Time passed, I got divorced, and came back home to Florida. Eventually I met someone who did like racing so we began our every weekend trip to the drag strip. I loved the speed of the cars and the sounds and I would go alone when no one else would go just to fill my soul with the sounds and smells of the strip. Then one Friday night, something made us go to the asphalt track behind the drag strip. What, I don't know but once we went, we never stopped.
We found out that Orlando SpeedWorld had a sister track, New Smyrna Speedway so on Friday we went to Orlando and Saturday to New Smyrna. Sometimes we only had enough money to get in so we took bread and sandwitch meat and drinks and had a ball. We would go all year round and carry blankets and gloves in the winter and lots of soda and water in the summer.
My kids were raised on race fumes. Alex went to the races before he was born so when we took him when he was about 3 months old, the noise never once scared him. He would just sleep thru everything and still today, he is the only kid I know that will just go to sleep at a racetrack and not be bothered. I think he was about 2 years old when he got his first kid ride with Rose Dickerson at Orlando SpeedWorld in her 4 cylinder bomber. Rose was known for going around the track on her roof back then and she did just that that night after the kids rides. Alex always remembered that because he had riden with her earlier.
The family then went from grandstand fans to pit crew people. We got our own runabout, that was the novice class, a 1971 Buick Regal that we traded a 1960 Parkwood Chevy station wagon for. We gutted her, except for her bench seat, put a roll cage in, safety harness, window net, bought a firesuit and used helmet, put a white stripe down her, and went racing.
This is when I learned how much work goes into racing weekly. I melted all my fingernails off when I degreased her parts, got grease in my hand and needed surgery, got my share of being yelled at for all the wrong reasons, but still loved racing. In the almost three years that we raced, we blew 5 engines and made the oak tree out front be our engine puller. When the Olds Rocket 350 motor blew, the car was on fire for a few seconds but quickly went out. The car got beat to heck and back but we always fixed her and eventually painted her like Jeff Gordon's rainbow car since that was Alex's favorite driver. Every week I would repaint the stripes so she would be pretty for the fans and every week, all the kids would come up to us because they loved the car.
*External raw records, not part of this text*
Lemma put_below_capacity_effect_scenario :
  exists c',
    Scenario.put Scenario.init 7 70 5 = Returns (true, c')
    /\ cacheSize c' = cacheSize Scenario.init + 1
    /\ entry_count c' = S (entry_count Scenario.init)
    /\ (forall k' d,
          Scenario.get c' k' d =
          if k' =? 7
          then (if (Scenario.get Scenario.init 7 d).1
                then Scenario.get Scenario.init 7 d else (true, 70))
          else Scenario.get Scenario.init k' d).
Proof.
  apply (put_below_capacity_effect 0 Scenario.NUM_BUCKETS Scenario.CACHE_SIZE
           Reference.hashVal Scenario.init 7 70 5).
  - unfold Scenario.NUM_BUCKETS. lia.
  - reflexivity.
  - unfold Scenario.CACHE_SIZE. simpl. lia.
  - unfold Scenario.CACHE_SIZE. lia.
Defined.

Lemma remove_with_distinct_keys_scenario :
  exists c',
    Scenario.remove Scenario.full 2 = (true, c')
    /\ Scenario.well_formed c'
    /\ cacheSize c' = cacheSize Scenario.full - 1
    /\ (forall d, Scenario.get c' 2 d = (false, 0))
    /\ (forall k' d, k' <> 2 -> Scenario.get c' k' d = Scenario.get Scenario.full k' d)
    /\ (forall k' e, Scenario.stored c' k' e <-> Scenario.stored Scenario.full k' e /\ k' <> 2).
Proof.
  apply (remove_with_distinct_keys 0 Scenario.NUM_BUCKETS Reference.hashVal
           Scenario.full 2).
  - unfold Scenario.NUM_BUCKETS. lia.
  - apply scenario_full_well_formed.
  - change (cacheSize Scenario.full) with 4. lia.
Defined.

Lemma put_remove_round_trip_scenario :
  exists c',
    Scenario.put Scenario.init 7 70 5 = Returns (true, c')
    /\ Scenario.remove c' 7 = (true, Scenario.init).
Proof.
  apply (put_remove_round_trip 0 Scenario.NUM_BUCKETS Scenario.CACHE_SIZE
           Reference.hashVal Scenario.init 7 70 5 0).
  - unfold Scenario.NUM_BUCKETS. lia.
  - reflexivity.
  - unfold Scenario.CACHE_SIZE. simpl. lia.
  - unfold Scenario.CACHE_SIZE. lia.
  - reflexivity.
Defined.

Lemma removeLRU_scan_finds_a_least_entry_scenario :
  exists k e l r,
    Cache.removeLRU_scan Scenario.NUM_BUCKETS Scenario.full = Node k e l r
    /\ Scenario.stored Scenario.full k e
    /\ (forall k' e', Scenario.stored Scenario.full k' e' -> e.2 <= e'.2)
    /\ (forall k' e',
          Scenario.stored (Scenario.remove Scenario.full k).2 k' e' <->
          Scenario.stored Scenario.full k' e' /\ k' <> k)
    /\ S (entry_count (Scenario.remove Scenario.full k).2) = entry_count Scenario.full
    /\ Scenario.removeLRU Scenario.full = FlowsOffEnd.
Proof.
  apply (removeLRU_scan_finds_a_least_entry Scenario.NUM_BUCKETS Reference.hashVal
           Scenario.full).
  - unfold Scenario.NUM_BUCKETS. lia.
  - apply scenario_full_well_formed.
  - change (entry_count Scenario.full) with 4%nat. lia.
Defined.
(** The order of the tokens decides neither whether the loop ends
    normally nor which fields the result holds. *)
Lemma parse_loop_permutation self requestedFields requestedFields' :
  requestedFields ≡ₚ requestedFields' →
  match parse_loop self requestedFields [], parse_loop self requestedFields' [] with
  | inr result, inr result' => result ≡ₚ result'
  | inl e, inl e' => e = e'
  | _, _ => False
  end.
Proof.
  intros Hperm.
  destruct (parse_loop self requestedFields []) as [e | result] eqn:Hparse;
    destruct (parse_loop self requestedFields' []) as [e' | result'] eqn:Hparse'.
  - apply parse_loop_inl in Hparse as [-> _]. by apply parse_loop_inl in Hparse' as [-> _].
  - apply parse_loop_inl in Hparse as (_ & f & Hin & Hf).
    apply parse_loop_inr in Hparse' as (Hall & _).
    rewrite <- Hperm in Hall. apply (proj1 (Forall_forall _ _) Hall) in Hin as [fs Hfs].
    by rewrite Hf in Hfs.
  - apply parse_loop_inl in Hparse' as (_ & f & Hin & Hf).
    apply parse_loop_inr in Hparse as (Hall & _).
    rewrite Hperm in Hall. apply (proj1 (Forall_forall _ _) Hall) in Hin as [fs Hfs].
    by rewrite Hf in Hfs.
  - apply parse_loop_inr in Hparse as (_ & Hnd & Hmem).
    apply parse_loop_inr in Hparse' as (_ & Hnd' & Hmem').
    apply NoDup_Permutation; [apply Hnd; constructor | apply Hnd'; constructor |].
    intros x. rewrite Hmem, Hmem'. split.
    + intros [? | (f & fs & Hin & Hf & Hx)]; [by left |].
      right. exists f, fs. by rewrite <- Hperm.
    + intros [? | (f & fs & Hin & Hf & Hx)]; [by left |].
      right. exists f, fs. by rewrite Hperm.
Qed.
(** * Sheet-structure inference: pattern detector and formula-range analyzer

    A shallow embedding of the two inference cores of the repository:

    - [detect_pattern] and [is_date] of [execution/extract_sheet_structure.py];
    - [normalize_formula], [extract_formula], [analyze_formula_ranges] and the
      formula-flow block of [analyze_column_types] of
      [execution/analyze_sheet_structure.py].

    Python [str] values are modelled as [string], one [ascii] per code point,
    so the development covers text whose code points are below 256.  Python
    [int]s that are lengths, counts or positions in a list are [nat]; row and
    column indices, which a caller passes in, are [Z] with Python's indexing
    rules.  Python [float]s are IEEE binary64 values, taken from the
    standard library's [SpecFloat]. *)

From Stdlib Require Import List ZArith Lia Bool Arith Ascii String SpecFloat Sorted.
Import ListNotations.
Open Scope string_scope.
Open Scope list_scope.

(** ** Python primitives *)

Module Py.

(** Exceptions the modelled code can raise. *)
Inductive exn : Type :=
| IndexError.

(** The outcome of a call: a value, or a raised exception. *)
Inductive result (A : Type) : Type :=
| Ok (a : A)
| Raise (e : exn).
Arguments Ok {A} a.
Arguments Raise {A} e.

Definition bind {A B : Type} (m : result A) (k : A -> result B) : result B :=
  match m with
  | Ok a => k a
  | Raise e => Raise e
  end.

Definition option_bind {A B : Type} (m : option A) (k : A -> option B) : option B :=
  match m with
  | Some a => k a
  | None => None
  end.

(** Truthiness of a string: [if v] holds for a non-empty string. *)
Definition truthy (s : string) : bool :=
  match s with
  | EmptyString => false
  | String _ _ => true
  end.

Definition code (c : ascii) : nat := nat_of_ascii c.

(** [\d] in a [str] pattern: the decimal digits; below code point 256 these
    are [0]-[9]. *)
Definition re_digit (c : ascii) : bool :=
  (48 <=? code c)%nat && (code c <=? 57)%nat.

(** [[A-Z]]. *)
Definition re_upper (c : ascii) : bool :=
  (65 <=? code c)%nat && (code c <=? 90)%nat.

(** The characters for which [str.isdigit] holds: the decimal digits and,
    below code point 256, the superscripts U+00B2, U+00B3 and U+00B9. *)
Definition isdigit_char (c : ascii) : bool :=
  re_digit c || (code c =? 178)%nat || (code c =? 179)%nat || (code c =? 185)%nat.

(** The characters [str.split()] splits on: U+0009-U+000D, U+001C-U+0020,
    U+0085 and U+00A0. *)
Definition isspace_char (c : ascii) : bool :=
  ((9 <=? code c)%nat && (code c <=? 13)%nat)
  || ((28 <=? code c)%nat && (code c <=? 32)%nat)
  || (code c =? 133)%nat || (code c =? 160)%nat.

Fixpoint str_all (p : ascii -> bool) (s : string) : bool :=
  match s with
  | EmptyString => true
  | String c s' => p c && str_all p s'
  end.

Fixpoint str_exists (p : ascii -> bool) (s : string) : bool :=
  match s with
  | EmptyString => false
  | String c s' => p c || str_exists p s'
  end.

(** [s.isdigit()]: at least one character, and all of them digits. *)
Definition isdigit (s : string) : bool :=
  truthy s && str_all isdigit_char s.

(** [s.replace(c, '')] for a one-character [c]. *)
Fixpoint remove_char (ch : ascii) (s : string) : string :=
  match s with
  | EmptyString => EmptyString
  | String c s' =>
      if Ascii.eqb c ch then remove_char ch s' else String c (remove_char ch s')
  end.

(** [ch in s]. *)
Definition contains_char (ch : ascii) (s : string) : bool :=
  str_exists (Ascii.eqb ch) s.

Fixpoint drop_while (p : ascii -> bool) (s : string) : string :=
  match s with
  | EmptyString => EmptyString
  | String c s' => if p c then drop_while p s' else s
  end.

Fixpoint take_while (p : ascii -> bool) (s : string) : string :=
  match s with
  | EmptyString => EmptyString
  | String c s' => if p c then String c (take_while p s') else EmptyString
  end.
During this time, I began writing for Florida Stock Car Racing as the track reporter for Orlando and New Smyrna. I was there every weekend and at that time Jack Smith was looking for all the help he could get for race results. Then one day, I wrote a very short article on racing and so began my love with writing about the sport I love most. This was the year of the fires in Florida and I wrote about how we take for granted the things we see all the time, like the trees and the plants as we go to our tracks. Those fires changed alot and to this day, they are still not the same.
As the years have gone by, I am still at a track every weekend weather permitting. I have learned alot, listened, seen and made some friends that I will love for life. I still have the same love for this sport that I started with way back in 1991 except that I understand it alot more now. I have seen joy, sadness, and some pretty silly reactions from racing. I have fought for better safety after the racer was burned so badly at Ocala and always said what I think whether it is liked or not. I have cried when Barry Willought won his first modified race, I cried when Justin Henderson hit the wall at New Smyrna and we thought he was dead, I was there when Mike Cope died in the pits, and I was overjoyed when Barry won the Championship for the SARA Mods. Thankfully, there has been more joy than sadness.
Racing will always be a part of my life. I can't walk away from it, it won't let me. It is part of my heart now and to give it up, would just give me half a heart. I have extended my family over and over from racing. From the Christmas in l999 when I had no money and Tammy and Wanda gave Alex a Christmas, from B.J. McLeod so generously giving Alex a racing bike on his l7th birthday, and Donna and Tim McPhail loving Alex the way they do, I have been blessed over and over again. None of this would have happened if I had not gone to that round track one stary night and fallen in love instantly.
Racing is something I do because I love it. Just like the drivers, I get no money reward except for the fact that I know inside of me, I have shared something with my family that only they understand because it is in them too.